Discovery Files

Collaborative approaches improve materials informatics workforce training


A wide range of innovative products, from biomedical implants to aerospace composites, come from research in materials informatics (MI) — the combination of machine learning, artificial intelligence and computational methodologies with materials science. As industries recognize the potential of MI to enhance rapid materials production, researchers funded by the U.S. National Science Foundation Research Traineeship (NRT) program are examining ways to strengthen workforce training at the graduate level to ensure that institutions of higher education are producing highly skilled STEM leaders in this area. 

A recent Science Advances article highlights how three NSF NRT projects are focused on improving the quality of MI workforce training programs. 
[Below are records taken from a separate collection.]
(** recover the pipeline from a XRUN condition *)
Definition pipeline_xrun_recover (fuel : nat) (p : nat) : M Z :=
  emit (EvTraceError 0) ;;;
  pl <- get_ppl p ;;
  src <- deref (source_comp pl) ;;
  r <- pipeline_prepare fuel p src ;;
  if r <? 0 then emit (EvTraceError r) ;;; ret r
  else
    pl' <- get_ppl p ;;
    put_ppl p (set_xrun_bytes pl' 0) ;;;
    r <- pipeline_trigger fuel p src COMP_TRIGGER_START ;;
    if r <? 0 then emit (EvTraceError r) ;;; ret r
    else ret 0.

End Engine.

(** ** An example driver *)

(** Hooks that do nothing but run the component state machine, the part of a
    driver's hooks the walks depend on.  They do with the state what the
    hooks of the SRC in src.c do when its own checks pass: the trigger hook
    returns [comp_set_state(dev, cmd)]; the prepare hook returns a failure
    of [comp_set_state(dev, COMP_TRIGGER_PREPARE)] as it is and turns
    "already set" into the stop-walk status; the reset hook resets the state
    and returns 0.  The checks of the SRC on its formats, buffers and filter
    are no part of them: this is a driver for the examples, not the SRC.
    [copy_status] is what the copy hook returns. *)
Definition hook_of_set_state (d : comp_dev) (command : Z) : Z * Z :=
  let r := comp_set_state d command in (fst r, state (snd r)).

Definition fsm_trigger (d : comp_dev) (command : Z) : Z * Z :=
  hook_of_set_state d command.

Definition fsm_prepare (d : comp_dev) : Z * Z :=
  let r := hook_of_set_state d COMP_TRIGGER_PREPARE in
  if fst r <? 0 then r
  else if fst r =? COMP_STATUS_STATE_ALREADY_SET
       then (PPL_STATUS_PATH_STOP, snd r)
       else r.

Definition fsm_reset (d : comp_dev) : Z * Z :=
  let r := hook_of_set_state d COMP_TRIGGER_RESET in (0, snd r).

Definition fsm_driver (copy_status : Z) : comp_ops :=
  {| op_trigger := fsm_trigger;
     op_prepare := Some fsm_prepare;
     op_reset := Some fsm_reset;
     op_copy := fun d => (copy_status, state d) |}.

(** ** Observations on a run *)

Definition result {A} (o : outcome A) : option A :=
  match o with Ok a _ _ => Some a | _ => None end.

Definition final {A} (o : outcome A) : option sys :=
  match o with Ok _ s _ => Some s | _ => None end.

Definition trace_of {A} (o : outcome A) : list event :=
  match o with Ok _ _ tr => tr | _ => [] end.

Definition comp_state (s : sys) (c : nat) : option Z :=
  state <$> comps s !! c.

Definition final_comp_state {A} (o : outcome A) (c : nat) : option Z :=
  match final o with Some s => comp_state s c | None => None end.

(** The components whose hook of a given kind was called, in call order. *)
Definition triggered (tr : list event) : list nat :=
  omap (fun e => match e with EvTrigger c _ _ => Some c | _ => None end) tr.

Definition prepared (tr : list event) : list nat :=
  omap (fun e => match e with EvPrepare c _ => Some c | _ => None end) tr.

Definition copied (tr : list event) : list nat :=
  omap (fun e => match e with EvCopy c _ => Some c | _ => None end) tr.

Definition was_reset (tr : list event) : list nat :=
  omap (fun e => match e with EvReset c _ => Some c | _ => None end) tr.

(** The statuses returned by the reset hooks, in call order. *)
Definition reset_statuses (tr : list event) : list Z :=
  omap (fun e => match e with EvReset _ r => Some r | _ => None end) tr.

(** ** The component/buffer graph *)

(** The links of the arena: the buffer lists of every component. *)
Definition links (s : sys) : gmap nat (list nat * list nat) :=
  (fun d => (bsource_list d, bsink_list d)) <$> comps s.

(** The components every buffer connects. *)
Definition buf_ends (s : sys) : gmap nat (option nat * option nat) :=
  (fun b => (source b, sink b)) <$> bufs s.

Definition link_list (l : list nat * list nat) (dir : Z) : list nat :=
  if dir =? PPL_DIR_DOWNSTREAM then snd l else fst l.

(** [edge s dir c c']: walking in direction [dir], a buffer of [c] leads to
    [c']. *)
Definition edge (s : sys) (dir : Z) (c c' : nat) : Prop :=
  exists l b bd,
    links s !! c = Some l /\ b ∈ link_list l dir /\
    bufs s !! b = Some bd /\ buffer_get_comp bd dir = Some c'.

(** A graph is acyclic in a direction when its components can be ranked so
    that every link leads to a lower rank. *)
Definition acyclic_by (s : sys) (dir : Z) (rank : nat -> nat) : Prop :=
  forall c c', edge s dir c c' -> (rank c' < rank c)%nat.

(** The components at the end of every path of at most [depth] links that
    starts at [c], in walk order; a component reached along two paths is
    listed twice. *)
Fixpoint routes (depth : nat) (lk : gmap nat (list nat * list nat))
    (bf : gmap nat comp_buffer) (dir : Z) (c : nat) : list nat :=
  match depth with
  | O => []
  | S depth' =>
      c :: match lk !! c with
           | None => []
           | Some l =>
               flat_map
                 (fun b =>
                    match bf !! b with
                    | None => []
                    | Some bd =>
                        match buffer_get_comp bd dir with
                        | None => []
                        | Some c' => routes depth' lk bf dir c'
                        end
                    end)
                 (link_list l dir)
           end
  end.

(** ** Example systems *)

Definition example_buffer (b : nat) (src snk : option nat) : comp_buffer :=
  {| buf_id := b; size := 384; avail := 0; free := 384;
     w_ptr := 4096; r_ptr := 4096; addr := 4096; end_addr := 4480;
     source := src; sink := snk |}.

Definition buffer_example (w r av fr : Z) : comp_buffer :=
  {| buf_id := 7%nat; size := 10; avail := av; free := fr;
     w_ptr := w; r_ptr := r; addr := 100; end_addr := 110;
     source := Some 1%nat; sink := Some 2%nat |}.

(** The playback chain Host (1) -> buffer 10 -> Volume (2) -> buffer 11 ->
    DAI (3), all in pipeline 0, which the DAI schedules. *)
Definition chain_host (st : Z) : comp_dev :=
  {| state := st; direction := SOF_IPC_STREAM_PLAYBACK;
     dev_pipeline := Some 0%nat; comp_id := 1%nat; comp_type := SOF_COMP_HOST;
     comp_pipeline_id := 0; bsource_list := []; bsink_list := [10%nat] |}.
Definition chain_volume (st : Z) : comp_dev :=
  {| state := st; direction := SOF_IPC_STREAM_PLAYBACK;
     dev_pipeline := Some 0%nat; comp_id := 2%nat;
     comp_type := SOF_COMP_VOLUME; comp_pipeline_id := 0;
     bsource_list := [10%nat]; bsink_list := [11%nat] |}.
Definition chain_dai (st : Z) : comp_dev :=
  {| state := st; direction := SOF_IPC_STREAM_PLAYBACK;
     dev_pipeline := Some 0%nat; comp_id := 3%nat; comp_type := SOF_COMP_DAI;
     comp_pipeline_id := 0; bsource_list := [11%nat]; bsink_list := [] |}.

Definition chain_sys (st_host st_volume st_dai : Z) (pst xr : Z) : sys :=
  {| comps := {[ 1%nat := chain_host st_host;
                 2%nat := chain_volume st_volume;
                 3%nat := chain_dai st_dai ]};
     bufs := {[ 10%nat := example_buffer 10 (Some 1%nat) (Some 2%nat);
                11%nat := example_buffer 11 (Some 2%nat) (Some 3%nat) ]};
     ppls := {[ 0%nat := {| sched_comp := 3%nat;
                            source_comp := Some 1%nat;
                            sink_comp := Some 3%nat;
                            status := pst; xrun_bytes := xr;
                            pipe_task := true; period := 1000 |} ]} |}.

(** A driver table whose Volume (2) fails its reset with -EINVAL; the other
    components use the hooks of [fsm_driver]. *)
Definition failing_reset_drv (c : nat) : comp_ops :=
  if Nat.eqb c 2 then
    {| op_trigger := fsm_trigger; op_prepare := Some fsm_prepare;
       op_reset := Some (fun d => (- EINVAL, state d));
       op_copy := fun d => (0, state d) |}
  else fsm_driver 0.

(** A diamond: component 1 feeds 2 and 3 (buffers 10 and 11), which both feed
    the mixer 4 (buffers 12 and 13); one pipeline, scheduled by 1. *)
Definition diamond_dev (c : nat) (st : Z) (srcs snks : list nat) : comp_dev :=
  {| state := st; direction := SOF_IPC_STREAM_PLAYBACK;
     dev_pipeline := Some 0%nat; comp_id := c; comp_type := SOF_COMP_MIXER;
     comp_pipeline_id := 0; bsource_list := srcs; bsink_list := snks |}.

Definition diamond_sys (st : Z) : sys :=
  {| comps := {[ 1%nat := diamond_dev 1 st [] [10%nat; 11%nat];
                 2%nat := diamond_dev 2 st [10%nat] [12%nat];
                 3%nat := diamond_dev 3 st [11%nat] [13%nat];
                 4%nat := diamond_dev 4 st [12%nat; 13%nat] [] ]};
     bufs := {[ 10%nat := example_buffer 10 (Some 1%nat) (Some 2%nat);
                11%nat := example_buffer 11 (Some 1%nat) (Some 3%nat);
                12%nat := example_buffer 12 (Some 2%nat) (Some 4%nat);
                13%nat := example_buffer 13 (Some 3%nat) (Some 4%nat) ]};
     ppls := {[ 0%nat := {| sched_comp := 1%nat;
                            source_comp := Some 1%nat;
                            sink_comp := Some 4%nat;
                            status := st; xrun_bytes := 0;
                            pipe_task := true; period := 1000 |} ]} |}.

Definition diamond_rank (c : nat) : nat :=
  match c with
  | 1%nat => 2%nat
  | 2%nat => 1%nat
  | 3%nat => 1%nat
  | _ => 0%nat
  end.

(** Two pipelines joined at buffer 10: the host-side component 1 is all of
    pipeline 1 and schedules it; components 2 and 3 (a DAI) form pipeline 2,
    scheduled by the DAI. *)
Definition joined_dev (c : nat) (ty st : Z) (p : nat)
    (srcs snks : list nat) : comp_dev :=
  {| state := st; direction := SOF_IPC_STREAM_PLAYBACK;
     dev_pipeline := Some p; comp_id := c; comp_type := ty;
     comp_pipeline_id := Z.of_nat p; bsource_list := srcs;
     bsink_list := snks |}.

Definition joined_ppl (sched src snk : nat) (pst xr : Z) : pipeline :=
  {| sched_comp := sched; source_comp := Some src; sink_comp := Some snk;
     status := pst; xrun_bytes := xr; pipe_task := true; period := 1000 |}.

Definition joined_sys (st1 st2 st3 : Z) (pst1 xr1 pst2 : Z) : sys :=
  {| comps := {[ 1%nat := joined_dev 1 SOF_COMP_HOST st1 1 [] [10%nat];
                 2%nat := joined_dev 2 SOF_COMP_SRC st2 2 [10%nat] [11%nat];
                 3%nat := joined_dev 3 SOF_COMP_DAI st3 2 [11%nat] [] ]};
     bufs := {[ 10%nat := example_buffer 10 (Some 1%nat) (Some 2%nat);
                11%nat := example_buffer 11 (Some 2%nat) (Some 3%nat) ]};
     ppls := {[ 1%nat := joined_ppl 1 1 1 pst1 xr1;
                2%nat := joined_ppl 3 2 3 pst2 0 ]} |}.

(** Running one call after another, from the arena the previous one left. *)
Definition and_then {A B} (o : outcome A) (m : M B) : outcome B :=
  match o with
  | Ok _ s tr => with_prefix tr (m s)
  | Fault => Fault
  | OutOfFuel => OutOfFuel
  end.

(** ** Predicates used by the properties *)

(** A pipeline with a pending XRUN: recovery outstanding and status PAUSED. *)
Definition xrun_pending (pl : pipeline) : Prop :=
  xrun_bytes pl <> 0 /\ status pl = COMP_STATE_PAUSED.

(** The chain Host -> Volume -> DAI, every component ACTIVE. *)
Definition active_chain : sys :=
  chain_sys COMP_STATE_ACTIVE COMP_STATE_ACTIVE COMP_STATE_ACTIVE
    COMP_STATE_ACTIVE 0.

(** The chain after a prepare, and its pipeline. *)
Definition prepared_chain : sys :=
  chain_sys COMP_STATE_PREPARE COMP_STATE_PREPARE COMP_STATE_PREPARE
    COMP_STATE_PREPARE 0.

Definition chain_ppl (pst xr : Z) : pipeline :=
  {| sched_comp := 3%nat; source_comp := Some 1%nat;
     sink_comp := Some 3%nat; status := pst; xrun_bytes := xr;
     pipe_task := true; period := 1000 |}.

(** A device in PREPARE, on its own. *)
Definition lone_dev : comp_dev :=
  {| state := COMP_STATE_PREPARE; direction := 0; dev_pipeline := None;
     comp_id := 1%nat; comp_type := SOF_COMP_SRC; comp_pipeline_id := 0;
     bsource_list := []; bsink_list := [] |}.

(** The walk context of a START issued at component 1. *)
Definition start_at_1 : pipeline_data :=
  {| start := 1%nat; posn := dummy_posn; data_p := 0%nat;
     cmd := COMP_TRIGGER_START |}.

(** What the statuses of the reset hooks called during a walk look like when
    the walk returns [r]: none is negative if [r] is not, and if [r] is
    negative it is the status of the last hook called, the only negative
    one. *)
Definition stops_at_failure (r : Z) (tr : list event) : Prop :=
  (0 <= r -> Forall (fun x => 0 <= x) (reset_statuses tr)) /\
  (r < 0 -> exists pre,
              reset_statuses tr = pre ++ [r] /\ Forall (fun x => 0 <= x) pre).

(** A walk changes states, pipelines and buffer positions, never the links
    of a component or the components a buffer connects. *)
Definition same_graph (s0 s : sys) : Prop :=
  links s = links s0 /\ buf_ends s = buf_ends s0.

(** The part of [routes] below a buffer. *)
Definition routes_via (depth : nat) (s0 : sys) (dir : Z) (b : nat)
  : list nat :=
  match bufs s0 !! b with
  | None => []
  | Some bd =>
      match buffer_get_comp bd dir with
      | None => []
      | Some c' => routes depth (links s0) (bufs s0) dir c'
      end
  end.

(** What is known of a call on a component, [depth] links of budget left:
    the graph is as in [s0] afterwards and the hooks listed by [called] were
    called along the routes from that component: in their order when [R] is
    [sublist], in some order when [R] is [submseteq]. *)
Definition visits_within (R : list nat -> list nat -> Prop)
    (called : list event -> list nat) (s0 : sys) (dir : Z) (depth : nat)
    (func : nat -> Z -> M Z) : Prop :=
  forall c s r s' t,
    same_graph s0 s -> func c dir s = Ok r s' t ->
    same_graph s0 s' /\
    R (called t) (routes depth (links s0) (bufs s0) dir c).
Three NRT programs convene for an interactive career panel. Industry and national lab partners share their experiences working at the intersection of data and materials.
Credit: John Zich

Each NRT project showcases how cross-disciplinary and industry partnerships are crucial to workforce training programs at the University of Chicago, Duke University and the University of Illinois. The article details how researchers at these universities are addressing the need for graduate training programs that feature rigorous preparation in AI/machine learning and materials science; interdisciplinary collaboration; and multi- institution, industry and lab partnerships. As training programs at the graduate level can often function in a silo, meaningful collaborations between programs are essential and provide graduate students with the needed interdisciplinary mindset, skills and knowledge to succeed in MI research.

That is why partnerships like these are key — NRT researchers are sharing knowledge and resources and working together to support collective goals and amplify their impact on training the next generation.